Comme les choses peuvent changer en un an! L'année dernière, on ne trouvait pas meilleure représentation de la folie des grandeurs des capital-risqueurs que les First Tuesday. Mardi prochain, la rencontre des First Tuesday de Montréal aura pour thème: «Comment se capitaliser suite à la chute des marchés financiers»...
Le conférencier invité, Pierre Brunet, premier vice-président chez Investissement Desjardins, sera appelé à décrire «la situation actuelle
du financement en technologie et les façons d'attirer un investissement en capital de risque dans un marché turbulent», selon ce que l'on peut lire dans l'invitation. Investissement Desjardins n'est pas
étrangère au domaine, s'étant notamment engagée à hauteur de 1 950 000$ dans Clic.net il y a tout juste un mois (voir notre article).

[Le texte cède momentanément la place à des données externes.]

Lemma episode_assign_status_not_null sets e :
  Forall (fun kv : string * value => kv.1 ∈ Episode.columns /\ kv.2 <> VNull)
    sets ->
  Episode.status e <> VNull ->
  Episode.status (assign Episode.set sets e) <> VNull.
Proof.
  intros Hsets. revert e.
  induction Hsets as [|[col v] sets [_ Hv] _ IH]; intros e He; [done|].
  unfold assign in *. cbn [foldl]. apply IH.
  by apply episode_set_status_not_null.
Qed.

Lemma cascade_status_not_null now job_id e :
  Episode.status e <> VNull ->
  Episode.status (cascade now job_id e) <> VNull.
Proof.
  intros He. unfold cascade. destruct (_ && _); [|done].
  by destruct (cancelled_fields now e) as [-> _].
Qed.

Lemma episodes_not_null_empty : episodes_not_null empty_store.
Proof. apply map_Forall_empty. Qed.

Lemma episodes_not_null_create_episode job_id episode_number title s :
  episodes_not_null s ->
  episodes_not_null (create_episode job_id episode_number title s).2.
Proof.
  intros Hnn k e. unfold create_episode.
  change (foreign_keys connect && _) with false. cbn [snd episodes].
  intros [[_ <-] | [_ Hk]]%lookup_insert_Some; [discriminate|].
  by apply (Hnn k).
Qed.

Lemma episodes_not_null_update_episode now episode_id status
    progress_percent error_message stage_data log_file s :
  episodes_not_null s ->
  episodes_not_null
    (update_episode now episode_id status progress_percent error_message
       stage_data log_file s).2.
Proof.
  intros Hnn. rewrite update_episode_eq.
  pose proof (episode_updates_ok now status progress_percent error_message
                stage_data log_file) as Hok.
  destruct (episode_updates _ _ _ _ _ _) as [|kv updates]; [done|].
  destruct (episodes s !! episode_id) as [e0|] eqn:He0; [|done].
  intros k e. cbn [snd episodes with_episodes].
  intros [[_ <-] | [_ Hk]]%lookup_insert_Some.
  - apply episode_assign_status_not_null; [done|]. by apply (Hnn episode_id).
  - by apply (Hnn k).
Qed.

Lemma episodes_not_null_cascade now job_id s :
  episodes_not_null s ->
  episodes_not_null (with_episodes (cascade now job_id <$> episodes s) s).
Proof.
  intros Hnn k e. cbn [episodes with_episodes]. rewrite lookup_fmap.
  destruct (episodes s !! k) as [e0|] eqn:Hk; [|discriminate].
  intros [= <-]. apply cascade_status_not_null. by apply (Hnn k).
Qed.

(** Every operation on jobs keeps the constraint. *)
Lemma episodes_not_null_run_op o s :
  episodes_not_null s -> episodes_not_null (run_op o s).
Proof.
  intros Hnn. destruct o; cbn [run_op].
  - done.
  - rewrite claim_job_eq. destruct (jobs s !! job_id) as [j|]; [|done].
    by destruct (is_queued j).
  - unfold start_job. change (STAGE_PROGRESS JobStage.INIT) with (Some 5).
    cbv iota beta.
    destruct (update_job_store job_id
                [("pid", VInt pid); ("log_file", VText log_file);
                 ("stage", VText JobStage.INIT); ("progress_percent", VInt 5)] s)
      as [-> | ->]; [done|].
    unfold episodes_not_null. by rewrite job_updated_episodes.
  - destruct (update_progress_eq job_id percent stage text)
      as (updates & -> & _).
    destruct (update_job_store job_id updates s) as [-> | ->]; [done|].
    unfold episodes_not_null. by rewrite job_updated_episodes.
  - destruct (update_job_store job_id kwargs s) as [-> | ->]; [done|].
    unfold episodes_not_null. by rewrite job_updated_episodes.
  - rewrite finish_job_eq. cbv zeta. destruct success; cbn [snd].
    + unfold episodes_not_null. by rewrite job_updated_episodes.
    + apply episodes_not_null_cascade.
      unfold episodes_not_null. by rewrite job_updated_episodes.
  - rewrite cancel_job_eq. cbv zeta. cbn [snd].
    apply episodes_not_null_cascade.
    unfold episodes_not_null. by rewrite job_updated_episodes.
Qed.

Lemma episodes_not_null_purge s :
  episodes_not_null s ->
  episodes_not_null (delete_all_jobs_except_running s).2.
Proof. done. Qed.

(** * Further properties of the store *)

(** ** Queries that return several rows *)

Lemma elem_of_sql_select {R} (cond : Z -> R -> bool) (t : gmap Z R) k r :
  (k, r) ∈ sql_select cond t <-> t !! k = Some r /\ cond k r = true.
Proof.
  unfold sql_select. rewrite elem_of_map_to_list.
  by rewrite map_lookup_filter_Some.
Qed.

Lemma NoDup_sql_select {R} (cond : Z -> R -> bool) (t : gmap Z R) :
  NoDup ((sql_select cond t).*1).
Proof. apply NoDup_fst_map_to_list. Qed.

Lemma sql_order_by_perm {R} (le : R -> R -> bool) (rows : list (Z * R)) :
  sql_order_by le rows ≡ₚ rows.
Proof. apply merge_sort_Permutation. Qed.

Lemma sql_order_by_sorted {R} (le : R -> R -> bool) (rows : list (Z * R)) :
  (forall a b, le a b = true \/ le b a = true) ->
  Sorted (ordered le) (sql_order_by le rows).
Proof.
  intros Htotal. apply Sorted_merge_sort.
  intros a b. apply Htotal.
Qed.

Lemma sql_le_total a b : sql_le a b = true \/ sql_le b a = true.
Proof.
  destruct a as [|x|t], b as [|y|u]; simpl; auto.
  - destruct (Z.leb_spec x y); [by left|]. right. apply Z.leb_le. lia.
  - apply String.leb_total.
Qed.





Lemma is_active_spec j :
  is_active j = true
  <-> Job.status j = VText JobStatus.QUEUED
      \/ Job.status j = VText JobStatus.RUNNING.
Proof.
  unfold is_active, sql_not_in, sql_ne, sql_eq, sql_holds.
  destruct (Job.status j) as [|z|t]; simpl.
  - split; [discriminate | intros [?|?]; discriminate].
  - split; [discriminate | intros [?|?]; discriminate].
  - repeat case_bool_decide; simpl; split; try done; try tauto;
      intros [?|?]; congruence.
Qed.

(** X1.  [get_active_jobs] returns, without writing, exactly the jobs whose
    status is QUEUED or RUNNING, each once, in ascending order of
    created_at. *)
Theorem get_active_jobs_spec (s : store) :
  exists rows,
    get_active_jobs s = (Return rows, s)
    /\ (forall k j, (k, j) ∈ rows <->
          jobs s !! k = Some j
          /\ (Job.status j = VText JobStatus.QUEUED
              \/ Job.status j = VText JobStatus.RUNNING))
    /\ NoDup (rows.*1)
    /\ Sorted (ordered created_asc) rows.
Proof.
  eexists. split; [reflexivity|]. split; [|split].
  - intros k j. rewrite sql_order_by_perm, elem_of_sql_select.
    by rewrite <- is_active_spec.
  - rewrite sql_order_by_perm. apply NoDup_sql_select.
  - apply (sql_order_by_sorted created_asc).
    intros a b. apply sql_le_total.
Qed.

Lemma get_active_jobs_elem s rows k j :
  get_active_jobs s = (Return rows, s) ->
  (k, j) ∈ rows <-> jobs s !! k = Some j /\ is_active j = true.
Proof.
  intros [= <-]. by rewrite sql_order_by_perm, elem_of_sql_select.
Qed.

Lemma get_active_jobs_returns s :
  exists rows, get_active_jobs s = (Return rows, s).
Proof. eexists. reflexivity. Qed.

Lemma terminated_job now now' job_id success error_message s s' j :
  jobs s !! job_id = Some j ->
  s' = (finish_job now now' job_id success error_message s).2
  \/ s' = (cancel_job now now' job_id s).2 ->
  (exists j', jobs s' !! job_id = Some j' /\ is_active j' = false)
  /\ forall k, k <> job_id -> jobs s' !! k = jobs s !! k.
Proof.
  intros Hj [-> | ->].
  - rewrite finish_job_jobs. split.
    + unfold job_updated. rewrite Hj. cbn [jobs with_jobs].
      rewrite lookup_insert_eq. eexists. split; [reflexivity|].
      by destruct j, success.
    + intros k Hk. by rewrite job_updated_other.
  - rewrite cancel_job_eq. cbv zeta. cbn [snd jobs with_episodes]. split.
    + unfold job_updated. rewrite Hj. cbn [jobs with_jobs].
      rewrite lookup_insert_eq. eexists. split; [reflexivity|].
      by destruct j.
    + intros k Hk. by rewrite job_updated_other.
Qed.

(** X2.  Once an existing job is finished (with success or not) or
    cancelled, [get_active_jobs] no longer returns it, and it returns every
    other job exactly as before. *)
Theorem terminated_job_leaves_active_list (now now' : string) (job_id : Z)
    (success : bool) (error_message : option string) (s s' : store)
    (j : Job.t) (rows rows' : list (Z * Job.t)) :
  jobs s !! job_id = Some j ->
  s' = (finish_job now now' job_id success error_message s).2
  \/ s' = (cancel_job now now' job_id s).2 ->
  get_active_jobs s = (Return rows, s) ->
  get_active_jobs s' = (Return rows', s') ->
  (job_id ∉ (rows'.*1))
  /\ forall k j', k <> job_id -> (k, j') ∈ rows' <-> (k, j') ∈ rows.
Proof.
  intros Hj Hs' Hrows Hrows'.
  destruct (terminated_job _ _ _ _ _ _ _ _ Hj Hs') as [(j1 & Hj1 & Hna) Hother].
  split.
  - intros [[k j'] [Hk Hin]]%list_elem_of_fmap. simpl in Hk. subst k.
    apply (get_active_jobs_elem _ _ _ _ Hrows') in Hin as [Hlook Hact].
    congruence.
  - intros k j' Hk.
    rewrite (get_active_jobs_elem _ _ _ _ Hrows'),
      (get_active_jobs_elem _ _ _ _ Hrows).
    by rewrite Hother.
Qed.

Il y un an, les First Tuesdays avaient le vent dans les voiles. Dans une dépêche datée du 27 mars
2000, l'Agence France-Presse (AFP) racontait que l'on se permettait de garder secret le lieu de certaines réunions organisées à Londres jusqu'à la dernière minute, un peu comme le font généralement
les organisateurs de raves. Pour l'événement de la semaine prochaine à Montréal, les invitations circulent officiellement depuis déjà quelques jours.
Outre le contenu de leurs rencontres, les organisateurs des First Tuesday eux-mêmes ont subi les contrecoups des changements de mentalité financiers. À la mi-février 2001, à peine six mois après
les avoir achetés des créateurs originaux, la société israélienne Yazam revendait les droits des First Tuesdays aux différents
organisateurs locaux pour l'équivalent d'un peu plus de deux millions$ CA, soit 50 fois moins cher que ce qu'elle avait payé (voir notre article). Ce sont les difficultés financières de Yazam qui l'avait poussée à se débarasser si promptement et à si vil prix de la marque de commerce First Tuesday.